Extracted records

(** * FinTrade frontend: the fetch / normalize contract of [src/App.jsx]

    A shallow embedding of the three pieces of [App.jsx] that carry a
    contract: the numeric coercer [num], the portfolio row normalizer
    [normalizePortfolioRow] and the data-fetching hook [useApi] with its
    [execute] callback.

    JavaScript numbers are IEEE 754 binary64 values; they are represented
    by [spec_float], the specification of floating-point numbers of the
    Rocq library, at precision 53 and maximal exponent 1024, and every
    rounding is the library's round-to-nearest-even. *)

From Stdlib Require Import ZArith Bool List Ascii String Lia.
From Stdlib Require Import Floats.SpecFloat.
From stdpp Require Import gmap strings.

Local Open Scope string_scope.
Local Open Scope Z_scope.

(** ** JavaScript numbers *)

Module JSNumber.

Abbreviation number := spec_float.

Definition prec : Z := 53.
Definition emax : Z := 1024.

Definition NaN : number := S754_nan.
Definition Infinity : number := S754_infinity false.
Definition zero : number := S754_zero false.

(** The global [isNaN] and [isFinite], on an argument that is a number. *)
Definition isNaN (x : number) : bool :=
  match x with
  | S754_nan => true
  | _ => false
  end.

Definition isFinite (x : number) : bool :=
  match x with
  | S754_nan | S754_infinity _ => false
  | S754_zero _ | S754_finite _ _ _ => true
  end.

(** The Number value of a mathematical integer [m] with sign [s]
    (round to nearest, ties to even, overflow to an infinity). *)
Definition of_integer (s : bool) (m : Z) : number :=
  match m with
  | Z0 => S754_zero s
  | Zpos p => binary_round prec emax s p 0
  | Zneg _ => S754_nan
  end.

(** The Number value of the quotient [m / d] of two positive integers
    with sign [s]: the quotient is computed with the position of the
    remainder, then rounded once. *)
Definition of_quotient (s : bool) (m d : positive) : number :=
  let '(q, e, l) := SFdiv_core_binary prec emax (Zpos m) 0 (Zpos d) 0 in
  binary_round_aux prec emax s q e l.

(** The Number value of [m * 10 ^ e] with sign [s], for [0 <= m]. *)
Definition of_decimal (s : bool) (m e : Z) : number :=
  match m with
  | Z0 => S754_zero s
  | Zpos p =>
      if 0 <=? e then of_integer s (m * 10 ^ e)
      else of_quotient s p (Z.to_pos (10 ^ (- e)))
  | Zneg _ => S754_nan
  end.
Lemma normalize_rstrip (u : string) r :
  urlparse u = Some r ->
  rstrip is_slash (normalize_url u) = normalize_url u.
Proof. intros H. unfold normalize_url. rewrite H. apply rstrip_idem. Qed.

(** The normal form of a URL with a host and no semicolon is the URL of
    canonical components with the scheme and the host of the URL. *)
Lemma normalize_shape_host (u : string) r :
  urlparse u = Some r -> netloc r <> "" -> mem ";" u = false ->
  exists r',
    canonical r' /\ filter_query (query r') = query r'
    /\ normalize_url u = urlunparse r'
    /\ scheme r' = scheme r /\ netloc r' = netloc r.
Proof.
  intros Hp Hn Hsemi.
  destruct (urlparse_facts u r Hp Hn Hsemi) as [Hprm Hcan].
  unfold normalize_url. rewrite Hp, Hprm.
  destruct Hcan as (Hs & (Hn1 & Hn2 & Hn3 & Hn4) & (Hp1 & Hp2 & Hp3 & Hp4 & Hp5)
                    & _ & (Hq1 & Hq2) & _).
  cbn [scheme netloc path params query fragment] in *.
  destruct (filter_query_shape (query r)) as (kept & Hk & Hamp & Hall & Hfq).
  assert (Forall (fun x => all_chars (fun d => negb (Ascii.eqb "&" d)) x = true)
            kept) as Hamp'.
  { eapply Forall_impl; [exact Hamp|]. intros y Hy. by apply mem_all_chars. }
  rewrite Hfq.
  assert (Forall (fun x => all_chars is_safe x = true) kept) as Hks
    by by apply Hall.
  assert (Forall (fun x => all_chars (fun d => negb (Ascii.eqb "#" d)) x = true)
            kept) as Hkh.
  { apply Hall; [done|]. by apply mem_all_chars. }
  assert (forall l : list string,
            Forall (fun x => all_chars is_safe x = true) l ->
            Forall (fun x => all_chars (fun d => negb (Ascii.eqb "#" d)) x = true)
              l ->
            mem "#" (join "&" l) = false
            /\ all_chars is_safe (join "&" l) = true) as Hjoin.
  { intros l H1 H2. split; [apply mem_all_chars|]; by apply all_chars_join. }
  destruct kept as [|x kept].
  - (* no query is left: the slashes go from the end of the path *)
    cbn [join].
    exists (mkParse (scheme r) (netloc r) (rstrip is_slash (path r)) "" "" "").
    assert (canonical (mkParse (scheme r) (netloc r)
                         (rstrip is_slash (path r)) "" "" "")) as Hc'.
    { unfold canonical; cbn [scheme netloc path params query fragment]; split_and!; try done.
      - destruct Hp1 as [->|H]; [by left|].
        by apply (rstrip_startswith is_slash) in H.
      - apply mem_all_chars, all_chars_rstrip. by apply mem_all_chars.
      - apply mem_all_chars, all_chars_rstrip. by apply mem_all_chars.
      - apply mem_all_chars, all_chars_rstrip. by apply mem_all_chars.
      - by apply all_chars_rstrip. }
    split; [done|]. split; [done|]. split; [|done].
    rewrite (urlunparse_canonical _ Hc').
    cbn [scheme netloc path params query fragment].
    assert (canonical (mkParse (scheme r) (netloc r) (path r) "" "" ""))
      as Hc0 by (unfold canonical; cbn [scheme netloc path params query fragment]; split_and!; done).
    rewrite (urlunparse_canonical _ Hc0).
    cbn [scheme netloc path params query fragment nonempty].
    rewrite !append_nil_r.
    rewrite <- !(append_assoc _ "//" _).
    apply rstrip_after_host; [done|].
    by apply (all_chars_impl _ _ _ slash_delim).
  - (* a query is left: the slashes go from its end *)
    destruct (rstrip_join (x :: kept) ltac:(done) Hk)
      as (kept' & Hne' & Hk' & Hq' & Hr & Hj').
    destruct (Hjoin _ (Hq' _ Hks) (Hq' _ Hkh)) as [Hh' Hs'].
    destruct (Hjoin _ Hks Hkh) as [Hh0 Hs0].
    exists (mkParse (scheme r) (netloc r) (path r) "" (join "&" kept') "").
    assert (canonical (mkParse (scheme r) (netloc r) (path r) ""
                         (join "&" kept') "")) as Hc'
      by (unfold canonical; cbn [scheme netloc path params query fragment]; split_and!; done).
    split; [done|]. split.
    { cbn [query]. apply filter_query_join; [done..|].
      eapply Forall_impl; [apply (Hq' _ Hamp')|].
      intros y Hy. by apply mem_all_chars. }
    split; [|done].
    rewrite (urlunparse_canonical _ Hc').
    cbn [scheme netloc path params query fragment].
    assert (canonical (mkParse (scheme r) (netloc r) (path r) ""
                         (join "&" (x :: kept)) "")) as Hc0
      by (unfold canonical; cbn [scheme netloc path params query fragment]; split_and!; done).
    rewrite (urlunparse_canonical _ Hc0).
    cbn [scheme netloc path params query fragment nonempty].
    assert (join "&" (x :: kept) <> "") as Hj0.
    { intros E. rewrite E in Hr. simpl in Hr. by rewrite <- Hr in Hj'. }
    rewrite (proj2 (nonempty_true _) Hj'), (proj2 (nonempty_true _) Hj0).
    rewrite <- !append_assoc. rewrite rstrip_app_l by (by rewrite Hr).
    by rewrite Hr.
Qed.
Lemma summarize_adds ck old infos stake_info :
  forall max_slippage total max_slippage' total',
    summarize ck old infos stake_info max_slippage total
    = Ok (max_slippage', total') ->
    (total' == total + expected_return infos stake_info)%Q
    /\ (max_slippage <= max_slippage')%Q
    /\ Forall (fun stake => is_Some (infos !! StakeInfo.netuid stake))
         (counted stake_info).
Proof.
  unfold expected_return.
  induction stake_info as [|stake rest IH];
    intros m t m' t' Hrun; cbn [summarize] in Hrun.
  - injection Hrun as <- <-. cbn.
    split; [ring|]. split; [apply Qle_refl | constructor].
  - cbn [counted List.filter].
    destruct (Balance.rao (StakeInfo.stake stake) =? 0)%Z; cbn [negb].
    + apply IH in Hrun. exact Hrun.
    + destruct (Identities.hotkey_name_of ck old _ _); [|discriminate].
      destruct (infos !! StakeInfo.netuid stake) as [info|] eqn:Hinfo;
        [|discriminate].
      destruct (Remove._calculate_slippage info (StakeInfo.stake stake))
        as [[received pct] pctf] eqn:Hcalc.
      assert (Hreceived : received_for infos stake = received).
      { unfold received_for. rewrite Hinfo, Hcalc. reflexivity. }
      apply IH in Hrun as (Htotal & Hmax & Hknown).
      split; [|split].
      * rewrite Htotal. cbn [foldr]. rewrite Hreceived.
        fold (counted rest). ring.
      * eapply Qle_trans; [apply max_left | exact Hmax].
      * constructor; [rewrite Hinfo; eauto | exact Hknown].
Qed.


Hypothesis Hsend :
  forall call, preserves composed (sign_and_send_extrinsic call).
Definition run_git (repoPath : string) (c : GitCmd) (m : Machine State)
    : Res GitVal * Machine State :=
  let s := ext m in
  match c with
  | GStatus => (Ok (VStatus (status s)), m)
  | GFetch => (if fetch_ok s then Ok VUnit else Throw "fetch failed", m)
  | GDiff _ => (if diff_ok s then Ok (VString (diff_out s)) else Throw "diff failed", m)
  | GStash _ => (Ok VUnit, mkMachine (fs m) (clean s))
  | GPull =>
      if pull_ok s
      then (Ok (VPull (mkPullSummary (map fst (incoming s)))),
            mkMachine (write_all (incoming s) (fs m)) s)
      else (Throw "pull failed", m)
  | GAdd _ => (Ok VUnit, m)
  | GCommit message => (Ok VUnit, mkMachine (fs m) (clean (add_commit message s)))
  | GPush =>
      match push_script s with
      | false :: rest => (Throw "rejected", mkMachine (fs m) (with_push_script rest s))
      | true :: rest => (Ok VUnit, mkMachine (fs m) (with_push_script rest s))
      | [] => (Ok VUnit, m)
      end
  | GRevparse args =>
      (Ok (VString (if bool_decide (args = ["HEAD"]) then head_rev s else origin_rev s)), m)
  | GLog =>
      (if (log_total s =? 0)%nat
       then Throw "fatal: your current branch 'main' does not have any commits yet"
       else Ok (VLog (mkLog (log_total s))), m)
  | GRaw _ => (Ok (VString (tree_out s)), m)
  | GClone _ _ => (Ok VUnit, m)
  end.
(** * Retrieval-and-answer pipeline of the AI Knowledge Assistant

    A shallow embedding of [app/services/rag_service.py] (class [RAGService])
    and [app/services/chat_service.py] (class [ChatService]), followed by the
    properties of the pipeline that the specification states. The callers of
    the two services ([app/services/document_service.py],
    [app/utils/text_extractor.py], the chat endpoint of [app/api/v1/chat.py])
    and the assistant core [ai_core.py] are embedded as well, with
    properties of their own.

    Conventions of the embedding
    - Python objects that are mutated in place ([self.documents], [self.index],
      the Redis store) live in a [World]; every method is a function in the
      monad [M], which threads the world and may raise.  A raised exception
      keeps the mutations made before it, as in Python.
    - The two HTTP backends are oracles of an environment [Env]; they see the
      log of the calls made so far, so that a backend may answer the same
      request differently at different moments.
    - [float32] and [float] values are exact rationals ([Q]): every
      coordinate is a finite number and rounding is left out; overflow is
      not. A squared distance that reaches [FLT_MAX] does not fit a
      [float32], and the index search does not report the row.
    - A [str] is the string of the bytes of its UTF-8 encoding; its
      characters are the groups of bytes that [chars] cuts it into. *)

From Stdlib Require Import QArith Qfield.
From stdpp Require Import base list strings gmap sorting pretty.

Close Scope Q_scope.
Open Scope string_scope.
Open Scope list_scope.
Open Scope Z_scope.

(** ** Small Python prelude *)

Definition NL : string := String (Ascii.ascii_of_nat 10) EmptyString.
(** The no-break space U+00A0, in UTF-8. *)
Definition NBSP : string :=
  String (Ascii.ascii_of_nat 194) (String (Ascii.ascii_of_nat 160) EmptyString).
Definition DQ : string := String (Ascii.ascii_of_nat 34) EmptyString.

(** [sep.join(parts)] *)
Fixpoint str_join (sep : string) (parts : list string) : string :=
  match parts with
  | [] => EmptyString
  | [p] => p
  | p :: rest => p +:+ sep +:+ str_join sep rest
  end.

(** A byte that continues a UTF-8 sequence: [10xxxxxx]. *)
Definition is_continuation (c : Ascii.ascii) : bool :=
  let n := Ascii.nat_of_ascii c in (128 <=? n)%nat && (n <? 192)%nat.

(** The characters of a text, each as the bytes of its UTF-8 encoding: a
    new character starts at every byte that is not a continuation byte. *)
Fixpoint chars (s : string) : list string :=
  match s with
  | EmptyString => []
  | String c rest =>
      match rest with
      | EmptyString => [String c EmptyString]
      | String c' _ =>
          if is_continuation c' then
            match chars rest with
            | ch :: more => String c ch :: more
            | [] => [String c EmptyString]
            end
          else String c EmptyString :: chars rest
      end
  end.

(** [''.join(parts)] *)
Fixpoint str_concat (parts : list string) : string :=
  match parts with
  | [] => EmptyString
  | p :: rest => p +:+ str_concat rest
  end.

(** [len(s)]: the number of characters. *)
Definition py_len (s : string) : nat := length (chars s).

(** The bytes of a character, as numbers. *)
Definition codes (ch : string) : list nat :=
  map Ascii.nat_of_ascii (String.list_ascii_of_string ch).

(** [ch.isspace()] for one character: U+0009 to U+000D, U+001C to U+0020,
    U+0085, U+00A0, U+1680, U+2000 to U+200A, U+2028, U+2029, U+202F,
    U+205F and U+3000. *)
Definition is_space (ch : string) : bool :=
  match codes ch with
  | [n] => ((9 <=? n) && (n <=? 13) || (28 <=? n) && (n <=? 32))%nat
  | [a; b] => ((a =? 194) && ((b =? 133) || (b =? 160)))%nat
  | [a; b; c] =>
      ((a =? 225) && (b =? 154) && (c =? 128)
       || (a =? 226) && (b =? 128) &&
          ((128 <=? c) && (c <=? 138) || (c =? 168) || (c =? 169) || (c =? 175))
       || (a =? 226) && (b =? 129) && (c =? 159)
       || (a =? 227) && (b =? 128) && (c =? 128))%nat
  | _ => false
  end.

Fixpoint lstrip (l : list string) : list string :=
  match l with
  | ch :: rest => if is_space ch then lstrip rest else l
  | [] => []
  end.

Fixpoint rstrip (l : list string) : list string :=
  match l with
  | [] => []
  | ch :: rest =>
      match rstrip rest with
      | [] => if is_space ch then [] else [ch]
      | r => ch :: r
      end
  end.

(** [s.strip()]: the text without the white-space characters at its two
    ends. *)
Definition strip (s : string) : string := str_concat (rstrip (lstrip (chars s))).

(** Exceptions that the two services can see. *)
Inductive Exn : Type :=
  | ConnectionError (msg : string)
  | HTTPError (msg : string)
  | KeyError (key : string)
  | ValueError (msg : string)
  | AssertionError
  | IndexError.

(** [str(e)] *)
Definition str_exn (e : Exn) : string :=
  match e with
  | ConnectionError msg => msg
  | HTTPError msg => msg
  | KeyError key => "'" +:+ key +:+ "'"
  | ValueError msg => msg
  | AssertionError => EmptyString
  | IndexError => "list index out of range"
  end.

(** [l[i]] for a Python list and a signed integer. *)
Definition py_getitem {A} (l : list A) (i : Z) : Exn + A :=
  let n := Z.of_nat (length l) in
  let j := if i <? 0 then i + n else i in
  if (0 <=? j) && (j <? n) then
    match l !! Z.to_nat j with
    | Some x => inr x
    | None => inl IndexError
    end
  else inl IndexError.

(** ** Settings ([app/core/config.py], default values) *)

Definition CACHE_TTL : Z := 3600.
Definition TOP_K_RESULTS : Z := 3.

(** ** Data model *)

(** An embedding: a one-dimensional [float32] array. *)
Definition vec : Type := list Q.

(** One entry of [RAGService.documents]. *)
Record Chunk : Type := {
  document_id : Z;
  filename : string;
  chunk_index : nat;
  content : string
}.

(** One entry of the source list built by [get_context_for_query]. *)
Record Source : Type := {
  src_document_id : Z;
  src_filename : string;
  relevance_score : Q
}.

(** The dictionary that [query] stores in the cache. [json.dumps] followed by
    [json.loads] is the identity on it. *)
Record CachedResponse : Type := {
  response : string;
  sources : list Source
}.

(** ** FAISS: [IndexFlatL2]

    The library is not part of the repository; this is its documented
    behaviour for a flat index: exact search by squared Euclidean distance,
    rows numbered by insertion order. *)

Record IndexFlatL2 : Type := {
  d : nat;
  xb : list vec
}.

Definition ntotal (ix : IndexFlatL2) : nat := length (xb ix).

Definition l2sqr (x y : vec) : Q :=
  foldr Qplus 0%Q (zip_with (fun a b => ((a - b) * (a - b))%Q) x y).

Definition dist_le (a b : Q * Z) : Prop := (a.1 <= b.1)%Q.

#[global] Instance dist_le_dec (a b : Q * Z) : Decision (dist_le a b).
Proof. unfold dist_le, Qle. apply _. Defined.

(** [np.array(rows, dtype='float32')] followed by [index.add]: the rows must
    form an [n x d] matrix. An empty list gives a one-dimensional array, which
    [add] cannot unpack into [(n, d)]; ragged rows are refused by numpy; a
    width other than [d] fails the assertion of [add]. *)
Definition faiss_add (ix : IndexFlatL2) (rows : list vec) : Exn + IndexFlatL2 :=
  match rows with
  | [] => inl (ValueError "not enough values to unpack (expected 2, got 1)")
  | r :: _ =>
      if forallb (fun v => (length v =? length r)%nat) rows then
        if (length r =? d ix)%nat then inr {| d := d ix; xb := xb ix ++ rows |}
        else inl AssertionError
      else inl (ValueError "inhomogeneous shape")
  end.

(** All rows with their distance to [q], nearest first. *)
Definition ranked (ix : IndexFlatL2) (q : vec) : list (Q * Z) :=
  merge_sort dist_le (imap (fun i x => (l2sqr q x, Z.of_nat i)) (xb ix)).

(** The largest finite [float32], [2^128 - 2^104]. *)
Definition FLT_MAX : Q := Qmake (2 ^ 128 - 2 ^ 104) 1.

(** A result slot starts with the distance [FLT_MAX] and the label [-1];
    a row takes a slot only when its distance is smaller than the distance
    in the slot. *)
Definition no_result : Q * Z := (FLT_MAX, -1).

Definition below_max (a : Q * Z) : Prop := (a.1 < FLT_MAX)%Q.

#[global] Instance below_max_dec (a : Q * Z) : Decision (below_max a).
Proof. unfold below_max, Qlt. apply _. Defined.

(** The rows that a search can report, nearest first: a row whose squared
    distance overflows [float32] is never smaller than the initial value of
    a slot. *)
Definition found (ix : IndexFlatL2) (q : vec) : list (Q * Z) :=
  filter below_max (ranked ix q).

(** [index.search(np.array([q]), k)], as the list of [(distance, label)]
    pairs of the single query row: always [k] pairs, the rows found first,
    then the slots that no row has taken. *)
Definition faiss_search (ix : IndexFlatL2) (q : vec) (k : Z) : Exn + list (Q * Z) :=
  if negb (length q =? d ix)%nat then inl AssertionError
  else if negb (0 <? k) then inl AssertionError
  else inr (resize (Z.to_nat k) no_result (found ix q)).

(** ** Redis *)

(** A key holds a value and the time at which it expires. *)
Record Redis : Type := {
  reachable : bool;
  store : gmap string (CachedResponse * Z)
}.

(** ** The world and the environment *)

Inductive Event : Type :=
  | PostEmbeddings (prompt : string)
  | PostGenerate (prompt : string).

(** What [requests.post] can give: a transport failure, or a reply whose
    status may be an error and whose JSON body may lack the wanted field. *)
Inductive Reply (A : Type) : Type :=
  | TransportFailure (msg : string)
  | HttpReply (status_error : option string) (field : option A).
Arguments TransportFailure {A} msg.
Arguments HttpReply {A} status_error field.

Record Env : Type := {
  split_text : string -> list string;
  md5_hexdigest : string -> string;
  embeddings_api : list Event -> string -> Reply vec;
  generate_api : list Event -> string -> Reply string
}.

Record RAGService : Type := {
  index : IndexFlatL2;
  documents : list Chunk
}.

Record World : Type := {
  rag : RAGService;
  redis_client : option Redis;
  clock : Z;
  calls : list Event
}.

(** ** The monad *)

Definition M (A : Type) : Type := World -> World * (Exn + A).

Definition ret {A} (a : A) : M A := fun w => (w, inr a).
Definition raise {A} (e : Exn) : M A := fun w => (w, inl e).
Definition bind {A B} (m : M A) (k : A -> M B) : M B :=
  fun w => match m w with
           | (w', inr a) => k a w'
           | (w', inl e) => (w', inl e)
           end.
(** [try: m  except Exception as e: h e] *)
Definition try_except {A} (m : M A) (h : Exn -> M A) : M A :=
  fun w => match m w with
           | (w', inr a) => (w', inr a)
           | (w', inl e) => h e w'
           end.
Definition get_world : M World := fun w => (w, inr w).
Definition lift {A} (r : Exn + A) : M A := fun w => (w, r).

Notation "x <- m ;; k" := (bind m (fun x => k))
  (at level 62, m at next level, right associativity, only parsing).
Notation "m ;;; k" := (bind m (fun _ => k))
  (at level 62, right associativity, only parsing).

Definition set_rag (r : RAGService) : M unit :=
  fun w => ({| rag := r; redis_client := redis_client w;
               clock := clock w; calls := calls w |}, inr tt).
Definition set_redis (r : Redis) : M unit :=
  fun w => ({| rag := rag w; redis_client := Some r;
               clock := clock w; calls := calls w |}, inr tt).
Definition log_call (e : Event) : M unit :=
  fun w => ({| rag := rag w; redis_client := redis_client w;
               clock := clock w; calls := calls w ++ [e] |}, inr tt).

(** ** [RAGService] *)

(** [self.dimension] *)
Definition dimension : nat := 768.

Section Services.
Context (E : Env).

(** [_initialize_index] *)
Definition _initialize_index : M unit :=
  set_rag {| index := {| d := dimension; xb := [] |}; documents := [] |}.

(** [_save_index] writes the two files and swallows every error: it leaves
    the in-memory service as it is. *)
Definition _save_index : M unit := ret tt.

(** [_get_embedding]: the handler logs and re-raises. *)
Definition _get_embedding (text : string) : M vec :=
  w <- get_world ;;
  log_call (PostEmbeddings text) ;;;
  match embeddings_api E (calls w) text with
  | TransportFailure msg => raise (ConnectionError msg)
  | HttpReply (Some err) _ => raise (HTTPError err)
  | HttpReply None None => raise (KeyError "embedding")
  | HttpReply None (Some embedding) => ret embedding
  end.
Lemma single_binding_witness :
  findClientByApiKey
    (clients
       (copier_registerSlave 10 10 (mkHeaders (Some "K1") None None) "G1" "S1"
          (mkState [mkClient "c1" "Bob" "G1" "K1" true 0 1000 ""]
             (mkCopier 1 []) ∅)).2) "K1"
  = Some (mkClient "c1" "Bob" "G1" "K1" true 0 1000 "S1") /\
  category_of
    (copier_registerSlave 10 10 (mkHeaders (Some "K1") None None) "G1" "S2"
       (mkState [mkClient "c1" "Bob" "G1" "K1" true 0 1000 "S1"]
          (mkCopier 1 []) ∅)).1
  = Some Forbidden /\
  bound_frame 10
    (RegisterSlave (mkHeaders (Some "K1") None None) "G1" "S1")
    (handle (mkConfig "" "" "") (mkClock 10 10 10)
       (RegisterSlave (mkHeaders (Some "K1") None None) "G1" "S1")
       (mkState [mkClient "c2" "Ann" "G2" "K2" true 0 1000 "";
                 mkClient "c1" "Bob" "G1" "K1" true 0 1000 ""]
          (mkCopier 1 []) ∅)).1
    [mkClient "c2" "Ann" "G2" "K2" true 0 1000 "";
     mkClient "c1" "Bob" "G1" "K1" true 0 1000 ""]
    (clients
       (handle (mkConfig "" "" "") (mkClock 10 10 10)
          (RegisterSlave (mkHeaders (Some "K1") None None) "G1" "S1")
          (mkState [mkClient "c2" "Ann" "G2" "K2" true 0 1000 "";
                    mkClient "c1" "Bob" "G1" "K1" true 0 1000 ""]
             (mkCopier 1 []) ∅)).2).
Proof.
  assert (Hg : "G1" <> "") by discriminate.
  assert (Hs1 : "S1" <> "") by discriminate.
  assert (Hs2 : "S2" <> "") by discriminate.
  assert (Hne : "S1" <> "S2") by discriminate.
  split; [|split].
  - destruct (single_binding (mkConfig "" "" "")
                (mkState [mkClient "c1" "Bob" "G1" "K1" true 0 1000 ""]
                   (mkCopier 1 []) ∅)) as [H _].
    destruct (H 10 10 10 (mkHeaders (Some "K1") None None) "G1" "S1" NaN NaN
                (mkClient "c1" "Bob" "G1" "K1" true 0 1000 "") Hg Hs1 eq_refl)
      as (Hbind & _ & _).
    exact (proj1 (proj2 (Hbind eq_refl))).
  - destruct (single_binding (mkConfig "" "" "")
                (mkState [mkClient "c1" "Bob" "G1" "K1" true 0 1000 "S1"]
                   (mkCopier 1 []) ∅)) as [H _].
    destruct (H 10 10 10 (mkHeaders (Some "K1") None None) "G1" "S2" NaN NaN
                (mkClient "c1" "Bob" "G1" "K1" true 0 1000 "S1") Hg Hs2 eq_refl)
      as (_ & Hforb & _).
    exact (proj1 (Hforb Hs1 Hne)).
  - exact (proj2 (single_binding (mkConfig "" "" "")
                    (mkState [mkClient "c2" "Ann" "G2" "K2" true 0 1000 "";
                              mkClient "c1" "Bob" "G1" "K1" true 0 1000 ""]
                       (mkCopier 1 []) ∅))
             (mkClock 10 10 10)
             (RegisterSlave (mkHeaders (Some "K1") None None) "G1" "S1")).
Defined.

**PROBLEM REQUIREMENTS**
What lines in the entries contain "foldr"? Report each one by copying it.

**REPLY**
      * rewrite Htotal. cbn [foldr]. rewrite Hreceived.
  foldr Qplus 0%Q (zip_with (fun a b => ((a - b) * (a - b))%Q) x y).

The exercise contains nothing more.